● Task objective: Copy, exactly and without additions, every line in the records below from the one holding "if fzero <f" through the one holding "sh_scheduled_start := scheduled_start;", both ends included.

Saved entries
○ ○ ○ ○ ○
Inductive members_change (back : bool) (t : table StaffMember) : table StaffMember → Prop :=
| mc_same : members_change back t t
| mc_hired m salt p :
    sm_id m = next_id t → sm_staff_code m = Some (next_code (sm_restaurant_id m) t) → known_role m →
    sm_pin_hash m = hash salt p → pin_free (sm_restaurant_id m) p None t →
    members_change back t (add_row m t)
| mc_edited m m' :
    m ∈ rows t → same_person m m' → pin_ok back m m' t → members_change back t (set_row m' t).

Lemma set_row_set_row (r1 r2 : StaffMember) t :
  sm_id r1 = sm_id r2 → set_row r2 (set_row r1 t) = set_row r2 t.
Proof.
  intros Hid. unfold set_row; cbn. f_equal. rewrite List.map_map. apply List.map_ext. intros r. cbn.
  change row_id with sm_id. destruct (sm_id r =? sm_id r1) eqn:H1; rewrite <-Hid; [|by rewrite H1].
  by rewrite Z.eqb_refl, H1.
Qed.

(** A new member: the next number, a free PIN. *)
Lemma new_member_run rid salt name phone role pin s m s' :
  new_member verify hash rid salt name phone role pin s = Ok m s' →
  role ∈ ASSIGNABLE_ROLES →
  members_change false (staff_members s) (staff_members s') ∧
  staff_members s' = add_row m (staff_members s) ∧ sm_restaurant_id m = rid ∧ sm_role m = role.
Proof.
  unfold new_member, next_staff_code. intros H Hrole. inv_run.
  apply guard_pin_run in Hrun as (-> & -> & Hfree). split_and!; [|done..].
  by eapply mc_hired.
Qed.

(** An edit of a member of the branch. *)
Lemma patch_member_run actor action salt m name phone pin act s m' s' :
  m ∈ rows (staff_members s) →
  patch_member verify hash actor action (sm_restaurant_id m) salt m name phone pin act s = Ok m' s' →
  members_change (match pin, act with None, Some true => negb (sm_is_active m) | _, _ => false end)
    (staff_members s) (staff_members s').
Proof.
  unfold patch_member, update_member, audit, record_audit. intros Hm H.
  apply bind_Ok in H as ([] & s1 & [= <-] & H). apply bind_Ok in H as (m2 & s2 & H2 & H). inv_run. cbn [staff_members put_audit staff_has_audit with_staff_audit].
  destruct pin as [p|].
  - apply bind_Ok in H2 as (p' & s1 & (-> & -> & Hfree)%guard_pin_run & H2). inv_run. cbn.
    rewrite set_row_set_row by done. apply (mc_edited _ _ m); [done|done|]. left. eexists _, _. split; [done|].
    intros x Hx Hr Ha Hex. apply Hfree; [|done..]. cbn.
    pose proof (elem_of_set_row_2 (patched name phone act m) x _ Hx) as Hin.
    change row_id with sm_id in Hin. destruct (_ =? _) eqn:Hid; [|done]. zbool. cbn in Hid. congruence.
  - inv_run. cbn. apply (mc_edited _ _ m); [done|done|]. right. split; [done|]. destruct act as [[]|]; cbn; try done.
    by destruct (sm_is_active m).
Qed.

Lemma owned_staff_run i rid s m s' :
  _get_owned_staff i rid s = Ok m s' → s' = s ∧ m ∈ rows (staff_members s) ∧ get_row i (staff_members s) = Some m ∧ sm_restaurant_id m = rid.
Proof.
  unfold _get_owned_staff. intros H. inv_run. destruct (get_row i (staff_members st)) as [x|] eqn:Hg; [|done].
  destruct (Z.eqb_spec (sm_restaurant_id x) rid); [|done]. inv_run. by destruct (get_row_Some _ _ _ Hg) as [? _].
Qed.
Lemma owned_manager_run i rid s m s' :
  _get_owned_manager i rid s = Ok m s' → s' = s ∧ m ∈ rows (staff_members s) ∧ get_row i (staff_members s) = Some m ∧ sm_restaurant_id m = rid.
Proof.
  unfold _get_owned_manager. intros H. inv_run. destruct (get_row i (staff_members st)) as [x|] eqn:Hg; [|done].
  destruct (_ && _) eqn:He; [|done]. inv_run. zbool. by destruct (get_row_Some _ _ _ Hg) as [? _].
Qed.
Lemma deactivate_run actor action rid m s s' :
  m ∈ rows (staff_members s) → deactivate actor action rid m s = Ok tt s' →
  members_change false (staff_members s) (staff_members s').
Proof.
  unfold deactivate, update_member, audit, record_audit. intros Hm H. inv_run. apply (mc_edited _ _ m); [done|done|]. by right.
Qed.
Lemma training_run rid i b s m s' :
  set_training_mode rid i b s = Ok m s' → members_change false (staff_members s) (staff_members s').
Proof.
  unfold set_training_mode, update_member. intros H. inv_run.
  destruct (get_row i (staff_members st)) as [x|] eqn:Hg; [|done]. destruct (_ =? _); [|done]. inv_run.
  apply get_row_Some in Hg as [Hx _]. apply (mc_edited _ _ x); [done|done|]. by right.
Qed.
○ ○ ○ ○ ○
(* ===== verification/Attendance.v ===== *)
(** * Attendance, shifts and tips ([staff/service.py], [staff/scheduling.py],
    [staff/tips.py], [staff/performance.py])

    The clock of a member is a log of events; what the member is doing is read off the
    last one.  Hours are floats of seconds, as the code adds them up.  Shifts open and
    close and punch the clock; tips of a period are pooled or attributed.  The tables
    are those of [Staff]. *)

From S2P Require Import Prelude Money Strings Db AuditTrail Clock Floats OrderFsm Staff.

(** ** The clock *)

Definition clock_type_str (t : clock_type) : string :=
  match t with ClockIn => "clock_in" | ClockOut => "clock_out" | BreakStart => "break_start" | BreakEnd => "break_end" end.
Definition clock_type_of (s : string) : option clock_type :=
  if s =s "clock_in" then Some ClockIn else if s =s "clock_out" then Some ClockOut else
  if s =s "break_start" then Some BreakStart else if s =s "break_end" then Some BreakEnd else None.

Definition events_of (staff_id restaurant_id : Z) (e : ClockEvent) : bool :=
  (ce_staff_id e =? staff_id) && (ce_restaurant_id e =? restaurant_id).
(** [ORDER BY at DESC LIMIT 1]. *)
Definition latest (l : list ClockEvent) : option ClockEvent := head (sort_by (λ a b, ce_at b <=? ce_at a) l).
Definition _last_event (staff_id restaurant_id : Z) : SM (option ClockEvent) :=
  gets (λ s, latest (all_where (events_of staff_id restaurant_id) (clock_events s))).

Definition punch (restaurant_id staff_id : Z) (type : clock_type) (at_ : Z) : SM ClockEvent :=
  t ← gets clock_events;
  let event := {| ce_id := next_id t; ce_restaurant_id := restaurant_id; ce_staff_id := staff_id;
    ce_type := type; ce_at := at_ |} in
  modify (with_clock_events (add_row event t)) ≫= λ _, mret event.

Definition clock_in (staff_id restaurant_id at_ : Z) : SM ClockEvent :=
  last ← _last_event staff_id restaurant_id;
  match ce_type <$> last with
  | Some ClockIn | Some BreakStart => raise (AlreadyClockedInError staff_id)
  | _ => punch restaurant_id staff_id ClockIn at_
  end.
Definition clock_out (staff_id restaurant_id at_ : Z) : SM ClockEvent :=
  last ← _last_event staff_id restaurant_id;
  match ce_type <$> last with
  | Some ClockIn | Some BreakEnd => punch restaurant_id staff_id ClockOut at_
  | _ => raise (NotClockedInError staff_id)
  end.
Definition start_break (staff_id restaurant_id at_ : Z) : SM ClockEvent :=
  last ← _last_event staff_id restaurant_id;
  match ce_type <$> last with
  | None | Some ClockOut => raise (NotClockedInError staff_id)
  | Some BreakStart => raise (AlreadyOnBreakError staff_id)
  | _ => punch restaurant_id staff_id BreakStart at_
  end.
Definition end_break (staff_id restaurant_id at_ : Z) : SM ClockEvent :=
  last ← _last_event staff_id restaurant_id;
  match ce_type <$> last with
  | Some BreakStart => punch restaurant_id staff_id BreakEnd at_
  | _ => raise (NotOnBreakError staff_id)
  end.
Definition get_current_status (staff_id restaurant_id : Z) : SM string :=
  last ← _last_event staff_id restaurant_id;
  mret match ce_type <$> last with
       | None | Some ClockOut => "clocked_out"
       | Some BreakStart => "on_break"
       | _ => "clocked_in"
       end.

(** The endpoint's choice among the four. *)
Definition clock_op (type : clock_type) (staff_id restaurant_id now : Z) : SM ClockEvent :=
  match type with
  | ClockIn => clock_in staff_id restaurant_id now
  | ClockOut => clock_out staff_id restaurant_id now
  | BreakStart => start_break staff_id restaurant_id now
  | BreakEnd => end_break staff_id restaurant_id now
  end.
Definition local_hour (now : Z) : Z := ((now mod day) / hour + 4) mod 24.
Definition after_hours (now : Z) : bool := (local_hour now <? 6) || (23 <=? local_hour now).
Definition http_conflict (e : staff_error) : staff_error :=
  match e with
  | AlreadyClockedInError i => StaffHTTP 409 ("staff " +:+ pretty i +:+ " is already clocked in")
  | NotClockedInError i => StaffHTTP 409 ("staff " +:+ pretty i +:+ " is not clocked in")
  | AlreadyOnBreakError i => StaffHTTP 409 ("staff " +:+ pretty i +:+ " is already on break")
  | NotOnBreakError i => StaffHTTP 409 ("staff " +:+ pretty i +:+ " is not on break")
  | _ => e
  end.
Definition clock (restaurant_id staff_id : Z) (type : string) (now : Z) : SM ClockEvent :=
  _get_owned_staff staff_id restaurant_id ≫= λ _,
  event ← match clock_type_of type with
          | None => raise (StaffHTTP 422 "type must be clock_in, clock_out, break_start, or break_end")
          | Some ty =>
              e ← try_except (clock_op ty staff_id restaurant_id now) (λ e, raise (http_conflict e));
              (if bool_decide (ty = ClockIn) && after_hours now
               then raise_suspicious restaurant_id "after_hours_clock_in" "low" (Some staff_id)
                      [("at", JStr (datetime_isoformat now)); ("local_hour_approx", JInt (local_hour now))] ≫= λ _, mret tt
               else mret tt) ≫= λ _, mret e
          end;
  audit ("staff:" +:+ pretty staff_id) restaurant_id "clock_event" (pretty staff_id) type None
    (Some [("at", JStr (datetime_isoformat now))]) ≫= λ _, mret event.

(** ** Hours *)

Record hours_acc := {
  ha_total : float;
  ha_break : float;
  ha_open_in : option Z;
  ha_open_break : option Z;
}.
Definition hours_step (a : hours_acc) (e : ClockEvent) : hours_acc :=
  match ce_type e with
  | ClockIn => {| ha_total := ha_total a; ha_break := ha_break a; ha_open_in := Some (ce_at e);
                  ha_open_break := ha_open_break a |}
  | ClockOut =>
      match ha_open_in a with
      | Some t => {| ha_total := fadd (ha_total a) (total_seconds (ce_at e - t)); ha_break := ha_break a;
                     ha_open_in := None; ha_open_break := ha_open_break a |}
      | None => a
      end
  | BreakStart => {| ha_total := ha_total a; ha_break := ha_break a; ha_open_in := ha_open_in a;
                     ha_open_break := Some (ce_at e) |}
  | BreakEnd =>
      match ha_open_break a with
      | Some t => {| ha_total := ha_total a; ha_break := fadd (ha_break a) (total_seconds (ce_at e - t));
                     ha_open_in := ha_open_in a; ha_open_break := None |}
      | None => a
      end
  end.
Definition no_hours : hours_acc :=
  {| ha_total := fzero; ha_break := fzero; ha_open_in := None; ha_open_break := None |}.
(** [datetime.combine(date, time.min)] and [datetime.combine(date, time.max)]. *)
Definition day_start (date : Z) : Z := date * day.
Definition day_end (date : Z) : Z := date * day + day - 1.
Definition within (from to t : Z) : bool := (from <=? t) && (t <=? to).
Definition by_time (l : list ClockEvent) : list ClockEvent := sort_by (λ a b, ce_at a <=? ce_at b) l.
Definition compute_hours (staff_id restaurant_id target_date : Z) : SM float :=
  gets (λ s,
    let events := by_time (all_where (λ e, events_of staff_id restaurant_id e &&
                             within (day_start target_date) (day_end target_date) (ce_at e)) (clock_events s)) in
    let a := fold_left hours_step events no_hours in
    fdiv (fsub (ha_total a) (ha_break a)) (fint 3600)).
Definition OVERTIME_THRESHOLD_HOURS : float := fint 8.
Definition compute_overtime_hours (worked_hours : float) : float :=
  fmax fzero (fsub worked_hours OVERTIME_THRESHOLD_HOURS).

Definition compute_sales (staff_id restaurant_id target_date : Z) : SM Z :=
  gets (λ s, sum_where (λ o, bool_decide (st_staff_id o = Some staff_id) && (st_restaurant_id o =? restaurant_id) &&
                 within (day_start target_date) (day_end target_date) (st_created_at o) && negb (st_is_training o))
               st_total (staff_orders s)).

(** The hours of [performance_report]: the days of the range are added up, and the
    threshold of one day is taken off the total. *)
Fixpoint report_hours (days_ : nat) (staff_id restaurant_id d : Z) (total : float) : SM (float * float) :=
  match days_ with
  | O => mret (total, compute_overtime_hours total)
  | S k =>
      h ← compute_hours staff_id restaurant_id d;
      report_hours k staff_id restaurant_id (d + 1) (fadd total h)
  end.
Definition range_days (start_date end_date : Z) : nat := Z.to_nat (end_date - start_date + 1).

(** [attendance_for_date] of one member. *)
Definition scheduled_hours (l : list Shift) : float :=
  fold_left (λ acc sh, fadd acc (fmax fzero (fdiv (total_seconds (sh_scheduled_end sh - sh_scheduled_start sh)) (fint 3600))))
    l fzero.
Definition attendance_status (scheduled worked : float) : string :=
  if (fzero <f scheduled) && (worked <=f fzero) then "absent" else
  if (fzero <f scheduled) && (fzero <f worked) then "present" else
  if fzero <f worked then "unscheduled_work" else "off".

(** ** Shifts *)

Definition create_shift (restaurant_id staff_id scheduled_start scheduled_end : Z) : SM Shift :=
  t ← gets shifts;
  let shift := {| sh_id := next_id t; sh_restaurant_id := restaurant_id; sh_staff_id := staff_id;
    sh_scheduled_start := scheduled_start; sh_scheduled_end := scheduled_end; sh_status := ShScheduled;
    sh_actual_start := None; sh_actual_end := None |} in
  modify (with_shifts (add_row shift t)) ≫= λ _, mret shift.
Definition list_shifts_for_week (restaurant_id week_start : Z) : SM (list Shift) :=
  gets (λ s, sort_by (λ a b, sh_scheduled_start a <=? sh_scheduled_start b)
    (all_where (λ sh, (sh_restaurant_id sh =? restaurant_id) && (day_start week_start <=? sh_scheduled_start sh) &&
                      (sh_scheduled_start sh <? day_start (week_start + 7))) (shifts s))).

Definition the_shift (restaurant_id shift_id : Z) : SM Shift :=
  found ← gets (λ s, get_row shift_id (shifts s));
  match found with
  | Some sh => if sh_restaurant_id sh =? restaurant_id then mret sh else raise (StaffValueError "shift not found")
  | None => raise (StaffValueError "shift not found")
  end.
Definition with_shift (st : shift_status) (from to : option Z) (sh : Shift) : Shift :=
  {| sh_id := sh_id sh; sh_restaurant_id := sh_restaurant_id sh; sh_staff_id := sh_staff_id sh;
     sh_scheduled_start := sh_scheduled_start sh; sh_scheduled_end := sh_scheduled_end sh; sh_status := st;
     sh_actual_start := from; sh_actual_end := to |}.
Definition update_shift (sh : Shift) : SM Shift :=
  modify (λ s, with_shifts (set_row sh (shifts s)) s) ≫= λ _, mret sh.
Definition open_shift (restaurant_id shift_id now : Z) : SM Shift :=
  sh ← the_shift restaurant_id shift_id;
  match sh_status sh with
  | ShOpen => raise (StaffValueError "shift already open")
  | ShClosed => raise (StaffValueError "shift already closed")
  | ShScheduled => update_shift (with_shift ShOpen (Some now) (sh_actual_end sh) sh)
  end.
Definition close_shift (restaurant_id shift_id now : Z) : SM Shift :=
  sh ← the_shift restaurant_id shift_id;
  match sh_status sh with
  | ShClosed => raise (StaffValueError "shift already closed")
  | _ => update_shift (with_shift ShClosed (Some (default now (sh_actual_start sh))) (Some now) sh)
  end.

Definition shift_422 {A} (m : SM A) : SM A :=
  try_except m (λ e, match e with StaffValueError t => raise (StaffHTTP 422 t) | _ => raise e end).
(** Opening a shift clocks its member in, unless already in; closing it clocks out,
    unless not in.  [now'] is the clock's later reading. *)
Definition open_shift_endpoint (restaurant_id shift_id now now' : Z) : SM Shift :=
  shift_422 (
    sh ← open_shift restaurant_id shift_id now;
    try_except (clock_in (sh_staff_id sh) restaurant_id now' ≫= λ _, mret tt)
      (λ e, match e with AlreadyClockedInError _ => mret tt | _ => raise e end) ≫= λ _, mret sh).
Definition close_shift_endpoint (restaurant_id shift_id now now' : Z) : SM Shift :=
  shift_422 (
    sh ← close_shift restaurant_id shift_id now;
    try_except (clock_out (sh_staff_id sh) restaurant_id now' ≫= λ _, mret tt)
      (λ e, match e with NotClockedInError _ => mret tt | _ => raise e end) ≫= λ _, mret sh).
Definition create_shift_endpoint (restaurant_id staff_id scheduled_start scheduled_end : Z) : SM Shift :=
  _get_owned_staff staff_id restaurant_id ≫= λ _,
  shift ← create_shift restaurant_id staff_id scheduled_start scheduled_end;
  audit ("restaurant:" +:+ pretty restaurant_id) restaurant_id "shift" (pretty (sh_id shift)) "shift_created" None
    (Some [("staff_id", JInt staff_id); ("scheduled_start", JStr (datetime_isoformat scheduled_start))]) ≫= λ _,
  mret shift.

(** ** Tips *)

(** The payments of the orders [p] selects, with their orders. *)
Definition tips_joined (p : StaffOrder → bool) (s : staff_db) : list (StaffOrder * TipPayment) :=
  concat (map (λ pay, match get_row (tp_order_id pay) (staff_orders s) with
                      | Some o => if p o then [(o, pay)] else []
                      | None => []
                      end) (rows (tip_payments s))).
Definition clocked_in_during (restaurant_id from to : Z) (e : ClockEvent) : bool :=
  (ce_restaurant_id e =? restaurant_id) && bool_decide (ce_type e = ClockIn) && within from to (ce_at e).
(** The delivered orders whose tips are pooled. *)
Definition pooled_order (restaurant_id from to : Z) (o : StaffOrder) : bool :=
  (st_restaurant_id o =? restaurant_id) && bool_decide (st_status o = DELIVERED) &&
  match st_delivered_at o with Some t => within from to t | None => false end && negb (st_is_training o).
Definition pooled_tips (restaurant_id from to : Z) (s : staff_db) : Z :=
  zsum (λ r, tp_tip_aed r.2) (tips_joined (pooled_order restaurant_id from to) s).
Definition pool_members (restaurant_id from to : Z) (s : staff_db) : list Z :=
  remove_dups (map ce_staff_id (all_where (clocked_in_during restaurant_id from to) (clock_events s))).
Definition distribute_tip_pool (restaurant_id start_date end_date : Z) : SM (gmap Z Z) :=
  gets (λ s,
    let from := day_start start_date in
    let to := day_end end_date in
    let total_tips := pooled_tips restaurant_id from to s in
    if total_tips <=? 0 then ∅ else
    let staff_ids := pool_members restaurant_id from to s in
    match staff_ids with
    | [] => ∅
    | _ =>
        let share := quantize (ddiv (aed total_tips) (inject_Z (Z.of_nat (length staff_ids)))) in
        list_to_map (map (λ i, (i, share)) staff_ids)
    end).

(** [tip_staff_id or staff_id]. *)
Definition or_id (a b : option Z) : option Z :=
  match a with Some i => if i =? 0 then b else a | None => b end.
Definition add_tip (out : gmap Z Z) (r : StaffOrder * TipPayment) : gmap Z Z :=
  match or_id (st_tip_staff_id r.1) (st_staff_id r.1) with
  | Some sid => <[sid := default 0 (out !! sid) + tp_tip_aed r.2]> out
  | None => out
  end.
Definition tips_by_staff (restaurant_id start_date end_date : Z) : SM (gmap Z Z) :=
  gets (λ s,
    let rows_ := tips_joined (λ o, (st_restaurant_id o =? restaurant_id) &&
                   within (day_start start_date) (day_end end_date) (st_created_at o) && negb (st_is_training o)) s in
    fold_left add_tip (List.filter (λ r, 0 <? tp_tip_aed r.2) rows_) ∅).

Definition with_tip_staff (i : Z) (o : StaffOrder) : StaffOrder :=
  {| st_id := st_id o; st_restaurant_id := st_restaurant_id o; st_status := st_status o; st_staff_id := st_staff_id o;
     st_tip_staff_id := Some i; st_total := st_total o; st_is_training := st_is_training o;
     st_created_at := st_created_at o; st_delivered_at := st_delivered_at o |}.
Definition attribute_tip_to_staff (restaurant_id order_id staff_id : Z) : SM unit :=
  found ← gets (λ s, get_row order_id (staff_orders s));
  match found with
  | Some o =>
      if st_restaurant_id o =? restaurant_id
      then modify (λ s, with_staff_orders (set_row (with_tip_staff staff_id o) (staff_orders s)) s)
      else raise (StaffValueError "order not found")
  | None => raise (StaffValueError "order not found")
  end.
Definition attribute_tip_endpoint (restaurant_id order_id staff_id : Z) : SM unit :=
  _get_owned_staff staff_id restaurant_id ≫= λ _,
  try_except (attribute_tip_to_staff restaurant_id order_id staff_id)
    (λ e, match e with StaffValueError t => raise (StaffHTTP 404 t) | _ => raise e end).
○ ○ ○ ○ ○
● Result of the task:
  if fzero <f worked then "unscheduled_work" else "off".

(** ** Shifts *)

Definition create_shift (restaurant_id staff_id scheduled_start scheduled_end : Z) : SM Shift :=
  t ← gets shifts;
  let shift := {| sh_id := next_id t; sh_restaurant_id := restaurant_id; sh_staff_id := staff_id;
    sh_scheduled_start := scheduled_start; sh_scheduled_end := scheduled_end; sh_status := ShScheduled;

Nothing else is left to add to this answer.